In a recent interview, playwright/adaptor Patrick Marber stated simply of After Miss Julie that “it’s a play about a fuck”. Specifically, as in the Strindberg classic upon which it is based, it’s about one that transcends class and social barriers, as Miss Julie, daughter of the lord of the manor where the play is set, goes ‘below stairs’ to the kitchen where she flirts, and then goes further, with her father’s chauffeur John, while his fiancé, a maid of the household, looks on. Meanwhile, a society party is in full swing upstairs, from whence the sound of big band jazz is seeping through.
This version, first written for a 1995 BBC TV production, and now receiving its stage premiere at the Donmar Warehouse in a broodingly moody production by artistic director Michael Grandage, is according to Marber, “30 percent me, 70 percent Strindberg.” Actually, he left out a majority percentage for Pinter’s influence, which feels pervasive here in the pregnant pauses, dominating silences, loaded transactions, power games, menacing exchanges and highly charged atmosphere that prevails throughout.

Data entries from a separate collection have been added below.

(** * Load balancer: backend registry, health prober, selector, forwarder

    A shallow embedding of [load_balancer.cpp], and of the backend server
    of [backend_server.cpp] that it talks to.  Every C++ method of the
    balancer is a function in a small state-and-error monad over the
    [World] that the program's objects make up:

    - [vector<T>] is a [list T]; [v[i]] is a lookup that fails (undefined
      behaviour in C++) when [i] is out of range;
    - [int] is a [Z] in the range [INT_MIN .. INT_MAX]; [++] and [--] that
      leave the range are undefined behaviour and fail;
    - [size_t] is a [Z] taken modulo [2^64];
    - system calls ([socket], [connect], [send], [recv]) take their
      results from a [Net] oracle, and every call the program makes on a
      socket or on a counter is appended to the world's [trace].

    The mutexes of the source guard each method body; the embedding runs
    one method at a time, so each body is one atomic step, and one handler
    or one probe cycle runs from start to end.  Of [main] only the choice
    of the algorithm is embedded; the accept loops and the threads are
    outside the embedding. *)

From Stdlib Require Import ZArith String Ascii List Lia Bool DecimalString
  DecimalPos.
From stdpp Require Import base list sorting.
From Equations Require Import Equations.
Import ListNotations.

Local Open Scope string_scope.
Local Open Scope list_scope.
Local Open Scope Z_scope.

(** ** Machine integers *)

Definition INT_MAX : Z := 2147483647.
Definition INT_MIN : Z := -2147483648.
Definition SIZE_MOD : Z := 2 ^ 64.

(** [size_t] arithmetic wraps. *)
Definition size_wrap (z : Z) : Z := z mod SIZE_MOD.

(** [(int)i] for a [size_t] [i]: the low 32 bits, read as two's complement. *)
Definition int_of_size (z : Z) : Z :=
  let r := z mod 2 ^ 32 in
  if r <=? INT_MAX then r else r - 2 ^ 32.

(** [v.size()]. *)
Definition vec_size {A} (v : list A) : Z := Z.of_nat (length v).

(** [v[i]] on a [vector] with an [int] or [size_t] subscript.  A negative
    [int] converts to a [size_t] beyond any vector's size, so it is out of
    range like every index past the end. *)
Definition at_index {A} (v : list A) (i : Z) : option A :=
  if i <? 0 then None else v !! Z.to_nat i.

(** [v[i] = x]; [None] when [i] is out of range. *)
Definition set_index {A} (v : list A) (i : Z) (x : A) : option (list A) :=
  match at_index v i with
  | Some _ => Some (<[Z.to_nat i := x]> v)
  | None => None
  end.

(** [x++] and [x--] on an [int]. *)
Definition int_incr (x : Z) : option Z :=
  if x <? INT_MAX then Some (x + 1) else None.
Definition int_decr (x : Z) : option Z :=
  if INT_MIN <? x then Some (x - 1) else None.

(** ** Data model *)

Inductive LBAlgorithm := ROUND_ROBIN | LEAST_CONNECTIONS | IP_HASH.

Record BackendManager := {
  backend_servers : list (string * Z);
  backend_health : list bool;
  request_count : list Z;
  active_connections : list Z
}.

Record LoadBalancer := {
  algorithm : LBAlgorithm;
  rr_index : Z
}.

(** What the program does to the outside and to its counters, in order. *)
Inductive event :=
| ESocket (ret : Z)
| EConnect (fd : Z) (ip : string) (port : Z) (ret : Z)
| ESetTimeouts (fd : Z) (sec : Z)
| ESendAll (fd : Z) (data : string) (delivered : Z) (ok : bool)
| ERecv (fd : Z) (ret : Z)
| EClose (fd : Z)
| ESetHealth (index : Z) (healthy : bool)
| EIncActive (index : Z) (now : Z)
| EDecActive (index : Z) (now : Z)
| EIncRequests (index : Z) (now : Z).

Record World := {
  manager : BackendManager;
  balancer : LoadBalancer;
  trace : list event
}.

Definition with_manager (w : World) (m : BackendManager) : World :=
  {| manager := m; balancer := balancer w; trace := trace w |}.
Definition with_balancer (w : World) (b : LoadBalancer) : World :=
  {| manager := manager w; balancer := b; trace := trace w |}.
Definition with_trace (w : World) (t : list event) : World :=
  {| manager := manager w; balancer := balancer w; trace := t |}.

Definition with_health (m : BackendManager) (h : list bool) : BackendManager :=
  {| backend_servers := backend_servers m; backend_health := h;
     request_count := request_count m;
     active_connections := active_connections m |}.
Definition with_requests (m : BackendManager) (r : list Z) : BackendManager :=
  {| backend_servers := backend_servers m; backend_health := backend_health m;
     request_count := r; active_connections := active_connections m |}.
Definition with_active (m : BackendManager) (a : list Z) : BackendManager :=
  {| backend_servers := backend_servers m; backend_health := backend_health m;
     request_count := request_count m; active_connections := a |}.

(** ** The monad: state passing over [World], [None] for undefined behaviour *)

Definition M (A : Type) : Type := World -> option (A * World).

Definition ret {A} (x : A) : M A := fun w => Some (x, w).
Definition bind {A B} (c : M A) (k : A -> M B) : M B :=
  fun w => match c w with
           | Some (x, w') => k x w'
           | None => None
           end.
Definition undefined {A} : M A := fun _ => None.
Definition get_manager : M BackendManager := fun w => Some (manager w, w).
Definition put_manager (m : BackendManager) : M unit :=
  fun w => Some (tt, with_manager w m).
Definition get_balancer : M LoadBalancer := fun w => Some (balancer w, w).
Definition put_balancer (b : LoadBalancer) : M unit :=
  fun w => Some (tt, with_balancer w b).
Definition emit (e : event) : M unit :=
  fun w => Some (tt, with_trace w (trace w ++ [e])).
Definition lift_opt {A} (o : option A) : M A :=
  match o with Some x => ret x | None => undefined end.

Declare Scope lb_scope.
Delimit Scope lb_scope with lb.
Notation "'let*' x := c 'in' k" := (bind c (fun x => k))
  (at level 10, x name, c at level 100, k at level 200) : lb_scope.
Notation "c ;;; k" := (bind c (fun _ => k))
  (at level 100, k at level 200, right associativity) : lb_scope.
Local Open Scope lb_scope.

(** ** BackendManager *)

(** The constructor (lines 23-39): three compiled-in backends, all healthy,
    counters 0. *)
Definition BackendManager_new : BackendManager :=
  let servers := [("127.0.0.1", 9001); ("127.0.0.1", 9002); ("127.0.0.1", 9003)] in
  let n := length servers in
  {| backend_servers := servers;
     backend_health := replicate n true;
     request_count := replicate n 0;
     active_connections := replicate n 0 |}.

(** [get_healthy_indices] (lines 41-47):
    [for (size_t i = 0; i < backend_health.size(); ++i)
       if (backend_health[i]) indices.push_back((int)i);] *)
Fixpoint healthy_from (i : Z) (health : list bool) : list Z :=
  match health with
  | [] => []
  | h :: rest =>
      if h then int_of_size i :: healthy_from (i + 1) rest
      else healthy_from (i + 1) rest
  end.

Definition get_healthy_indices : M (list Z) :=
  let* m := get_manager in
  ret (healthy_from 0 (backend_health m)).

(** [set_health], [increment_requests], [increment_active] and
    [decrement_active] (lines 49-67): one vector element is written. *)
Definition set_health (index : Z) (healthy : bool) : M unit :=
  let* m := get_manager in
  let* h := lift_opt (set_index (backend_health m) index healthy) in
  put_manager (with_health m h) ;;;
  emit (ESetHealth index healthy).

Definition increment_requests (index : Z) : M unit :=
  let* m := get_manager in
  let* old := lift_opt (at_index (request_count m) index) in
  let* new := lift_opt (int_incr old) in
  let* r := lift_opt (set_index (request_count m) index new) in
  put_manager (with_requests m r) ;;;
  emit (EIncRequests index new).

Definition increment_active (index : Z) : M unit :=
  let* m := get_manager in
  let* old := lift_opt (at_index (active_connections m) index) in
  let* new := lift_opt (int_incr old) in
  let* a := lift_opt (set_index (active_connections m) index new) in
  put_manager (with_active m a) ;;;
  emit (EIncActive index new).

Definition decrement_active (index : Z) : M unit :=
  let* m := get_manager in
  let* old := lift_opt (at_index (active_connections m) index) in
  let* new := lift_opt (int_decr old) in
  let* a := lift_opt (set_index (active_connections m) index new) in
  put_manager (with_active m a) ;;;
  emit (EDecActive index new).
(** * Feature-selection QUBO harness: a shallow embedding

    The development follows the two Python modules of the repository:

    - [qso/problem/feature_selection.py]: [objective_matrix],
      [qubo_hamiltonian], [feature_selection_ansatz] and the class
      [FeatureSelectionProblem];
    - [qso/plot/runs.py]: the class [ExperimentRun].

    Arrays are lists (a matrix is the list of its rows).  Array elements
    live in an arbitrary carrier with the arithmetic operations the code
    applies to them; no algebraic law is assumed unless a statement asks for
    the laws of floating-point values through [FloatLike].  Exceptions are
    values of [result].  Calls
    into numpy/jax, pennylane and the Python standard library are
    operations of small interfaces (type classes). *)

From Stdlib Require Import Strings.String Strings.Ascii.
From Stdlib Require Import ZArith QArith Qcanon Qcabs Bool Arith Lia List
  Sorted.
Import ListNotations.

#[local] Open Scope nat_scope.
#[local] Open Scope list_scope.

Set Implicit Arguments.

(* ================================================================== *)
(** ** Exceptions *)

Inductive error : Type :=
| ShapeError          (* raised by check_ndarray / reshape *)
| DecodeError         (* ValueError / SyntaxError of ast.literal_eval *)
| InvalidAxis (axis_type : string)  (* ValueError of get_x_axis *)
| AttributeError (attr : string)
| TypeError
| ValueError
| IndexError
| OverflowError
| LibraryError.       (* an exception raised inside a collaborator *)

Inductive result (A : Type) : Type :=
| Ok (a : A)
| Raise (e : error).

Arguments Ok {A} a.
Arguments Raise {A} e.

Definition bind {A B} (r : result A) (k : A -> result B) : result B :=
  match r with
  | Ok a => k a
  | Raise e => Raise e
  end.

Notation "x <- c ;; k" := (bind c (fun x => k))
  (at level 61, c at next level, right associativity).
Notation "c ;;; k" := (bind c (fun _ => k))
  (at level 61, right associativity).

Definition raises {A} (r : result A) : Prop :=
  exists e, r = Raise e.

Definition is_ok {A} (r : result A) : bool :=
  match r with Ok _ => true | Raise _ => false end.

Fixpoint mapM {A B} (f : A -> result B) (xs : list A) : result (list B) :=
  match xs with
  | [] => Ok []
  | x :: xs' => y <- f x ;; ys <- mapM f xs' ;; Ok (y :: ys)
  end.

(* ================================================================== *)
(** ** Array elements *)

(** The operations the source applies to array elements.  [two] and [four]
    are the literals [2.] and [4.]; [one] is [1.]; [zero] is the neutral
    start of [sum] and the off-diagonal filler of [diagflat]. *)
Class Scalar (F : Type) : Type := {
  zero : F;
  one : F;
  two : F;
  four : F;
  add : F -> F -> F;
  sub : F -> F -> F;
  mul : F -> F -> F;
  div : F -> F -> F;
  neg : F -> F;
  fabs : F -> F
}.

(** What the statements about [alpha = 0] and [alpha = 1] use of
    floating-point arithmetic.  Values are told apart as [==] tells them
    apart (the two zeros are one value); [nan] stands for the values that
    are not numbers, and [finite] holds of the values that are neither
    [nan] nor infinite.  A product with zero is zero for finite values
    only; every operation with [nan] gives [nan]. *)
Class NonNumbers (F : Type) : Type := {
  nan : F;
  finite : F -> Prop
}.

Class FloatLike (F : Type) `{Scalar F} `{NonNumbers F} : Prop := {
  nan_not_finite : ~ finite nan;
  finite_zero : finite zero;
  sub_zero_r : forall x, sub x zero = x;
  sub_zero_l : forall x, sub zero x = neg x;
  sub_diag_one : sub one one = zero;
  mul_one_l : forall x, mul one x = x;
  mul_one_r : forall x, mul x one = x;
  mul_zero_l : forall x, finite x -> mul zero x = zero;
  mul_zero_r : forall x, finite x -> mul x zero = zero;
  fabs_finite : forall x, finite x -> finite (fabs x);
  fabs_nan : fabs nan = nan;
  neg_nan : neg nan = nan;
  mul_nan_l : forall x, mul nan x = nan;
  mul_nan_r : forall x, mul x nan = nan;
  sub_nan_l : forall x, sub nan x = nan;
  sub_nan_r : forall x, sub x nan = nan
}.

Definition vector (F : Type) := list F.
Definition matrix (F : Type) := list (list F).

(** [a.shape] *)
Class HasShape (A : Type) : Type := shape : A -> list nat.

#[export] Instance vector_shape {F} : HasShape (vector F) :=
  fun v => [length v].

#[export] Instance matrix_shape {F} : HasShape (matrix F) :=
  fun M => [length M; match M with [] => 0 | r :: _ => length r end].

Definition nrows {F} (M : matrix F) : nat := length M.
Definition ncols {F} (M : matrix F) : nat :=
  match M with [] => 0 | r :: _ => length r end.

(** A list of rows is an array when all rows have the same length. *)
Definition rectangular {F} (c : nat) (M : matrix F) : Prop :=
  Forall (fun r => length r = c) M.

Definition is_square {F} (n : nat) (M : matrix F) : Prop :=
  length M = n /\ rectangular n M.

Section ArrayOps.
Context {F : Type} `{Scalar F}.

(** [M[i, j]] for indices inside the array *)
Definition entry (M : matrix F) (i j : nat) : F :=
  nth j (nth i M []) zero.

(** [v[i]] *)
Definition item (v : vector F) (i : nat) : F := nth i v zero.

(** [xs.sum()]: the elements added up from the left *)
Definition fsum (xs : list F) : F := fold_left add xs zero.

(** column [c] of [M] *)
Definition column (M : matrix F) (c : nat) : vector F :=
  map (fun r => nth c r zero) M.

(** [M.sum(axis=0)]: one sum per column, taken down the rows *)
Definition sum_axis0 (M : matrix F) : vector F :=
  map (fun c => fsum (column M c)) (seq 0 (ncols M)).

(** the sum along row [r], used to compare with the column sums *)
Definition row_sum (M : matrix F) (r : nat) : F := fsum (nth r M []).

(** [M * s] and [M / s] with a scalar, [np.abs(M)] *)
Definition mscale (M : matrix F) (s : F) : matrix F :=
  map (map (fun x => mul x s)) M.
Definition mdiv (M : matrix F) (s : F) : matrix F :=
  map (map (fun x => div x s)) M.
Definition mabs (M : matrix F) : matrix F := map (map fabs) M.
Definition vabs (v : vector F) : vector F := map fabs v.

(** [s * M] with the scalar on the left *)
Definition smul (s : F) (M : matrix F) : matrix F :=
  map (map (fun x => mul s x)) M.

(** the size that two sizes of one dimension broadcast to *)
Definition broadcast_dim (a b : nat) : option nat :=
  if Nat.eqb a b then Some a
  else if Nat.eqb a 1 then Some b
  else if Nat.eqb b 1 then Some a
  else None.

(** the index read in a dimension of size [size] for the index [i] of the
    broadcast result *)
Definition broadcast_index (size i : nat) : nat :=
  if Nat.eqb size 1 then 0 else i.

(** [A - B] elementwise, with the broadcasting of two-dimensional arrays;
    shapes that do not broadcast raise *)
Definition msub (A B : matrix F) : result (matrix F) :=
  match broadcast_dim (nrows A) (nrows B),
        broadcast_dim (ncols A) (ncols B) with
  | Some r, Some c =>
      Ok (map (fun i =>
                 map (fun j =>
                        sub (entry A (broadcast_index (nrows A) i)
                                     (broadcast_index (ncols A) j))
                            (entry B (broadcast_index (nrows B) i)
                                     (broadcast_index (ncols B) j)))
                     (seq 0 c))
              (seq 0 r))
  | _, _ => Raise ValueError
  end.

(** [np.diagflat(v)] *)
Definition diagflat (v : vector F) : matrix F :=
  map (fun i => map (fun j => if Nat.eqb i j then item v i else zero)
                    (seq 0 (length v)))
      (seq 0 (length v)).

(** [M[:-1, :-1]] *)
Definition drop_last_row_col (M : matrix F) : matrix F :=
  map (@removelast F) (removelast M).

(** [M[-1, :-1]]: an array without rows has no last row *)
Definition last_row_but_last (M : matrix F) : result (vector F) :=
  match M with
  | [] => Raise IndexError
  | _ :: _ => Ok (removelast (last M []))
  end.
End ArrayOps.

(* ================================================================== *)
(** ** qso.utils.validation *)

Module Validation.

(** Modelled from the spec: [check_ndarray(name, array, shape)] of
    [qso/utils/validation.py], "a shape-validator that fails with a
    descriptive error on mismatch" (section 6); a shape-validation error
    is "raised synchronously when an array's dimensionality or shape does
    not match an expected contract" (section 7). *)
Definition check_ndarray {A} `{HasShape A}
    (name : string) (array : A) (expected : list nat) : result unit :=
  if list_eq_dec Nat.eq_dec (shape array) expected
  then Ok tt
  else Raise ShapeError.

End Validation.


(* ================================================================== *)
(** ** Collaborators outside the repository *)

(** [np.corrcoef] reduces to the correlation coefficient of two variables;
    the coefficient itself is the library's. *)
Class Correlation (F : Type) : Type :=
  pearson : vector F -> vector F -> F.

(** pennylane observables: [qml.PauliZ(w)], [qml.PauliX(w)] and [a @ b] *)
Inductive observable : Type :=
| PauliZ (wire : nat)
| PauliX (wire : nat)
| Tensor (a b : observable).

(** [qml.Hamiltonian(coeffs, ops)] *)
Record Hamiltonian (F : Type) : Type := mkHamiltonian {
  coeffs : list F;
  ops : list observable
}.

(** [Hamiltonian.simplify()] *)
Class Pennylane (F : Type) : Type :=
  simplify : Hamiltonian F -> Hamiltonian F.

(** operations queued by a circuit procedure *)
Inductive operation (F : Type) : Type :=
| Gate (o : observable)
| Hadamard (wire : nat)
| ApproxTimeEvolution (hamiltonian : Hamiltonian F) (time : F) (n : nat)
| CommutingEvolution (hamiltonian : Hamiltonian F) (time : F).

Arguments Gate {F} o.
Arguments Hadamard {F} wire.

(** [jax.random]: [split] of a key in two, and the draw of [samples]
    indices below [bound] that a bootstrap performs with a key. *)
Class Random (Key : Type) : Type := {
  split : Key -> Key * Key;
  choice : Key -> forall (bound samples : nat), list nat
}.

(** [hamiltonian_ansatz(params, single, double, n_var)] of
    [qso/utils/ansatz.py] is not part of the sources at hand; it is kept
    abstract, and may raise. *)
Class AnsatzLib (F : Type) : Type :=
  hamiltonian_ansatz :
    vector F -> string -> string -> nat -> result (Hamiltonian F).

(* ================================================================== *)
(** ** qso.utils *)

Module Utils.
Section Resample.
Context {F : Type} `{Scalar F} {Key : Type} `{Random Key}.

(** Modelled from the spec: [resample_data(X, y, samples, key)] of
    [qso/utils], "a resampler (X, y, samples, key) -> (X', y')"
    (section 6) that "bootstraps (resamples with replacement, count = N)
    the paired feature/response data" (section 4.5): one draw of row
    indices, applied to both arrays. *)
Definition resample_data (X : matrix F) (y : vector F)
    (samples : nat) (key : Key) : matrix F * vector F :=
  let idx := choice key (length X) samples in
  (map (fun i => nth i X []) idx, map (fun i => item y i) idx).

End Resample.
End Utils.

The result is a highly seductive play about seduction that is also not a million miles away from a previous Donmar hit, The Blue Room, with its merry-go-round of sexual encounters that likewise revolved around people from different social worlds colliding in and out of bed (and was also, coincidentally, a gloss by a modern playwright, David Hare, on a European classic by Schnitzler).
But After Miss Julie cuts deeper than that superficial affair, exerting a modern, vice-like grip in its tale of transgressive sexual desires, set here against the backdrop of the post-Second World War Labour Party win that’s ushering in a new social order.
Three superb young actors fuel the play with a simmering sexuality. As the dangerously unstable Miss Julie, Kelly Reilly alternates powerfully between poise and panic, and if she eventually becomes irritating, that’s more the fault of the character’s fault than the actress. As the object of her desire, and the reciprocated passion of his, Richard Coyle is darkly and handsomely persuasive. Best of all, Helen Baxendale equips Christine – in the smallest role of the maid and partner to John – with a steely, no-nonsense practicality.
Played out in one long act on the wide expanse of Bunny Christie‘s kitchen set and lit by Neil Austin to gloomy perfection, the evening has a brittle, bruising intensity that is as restless as it is relentless.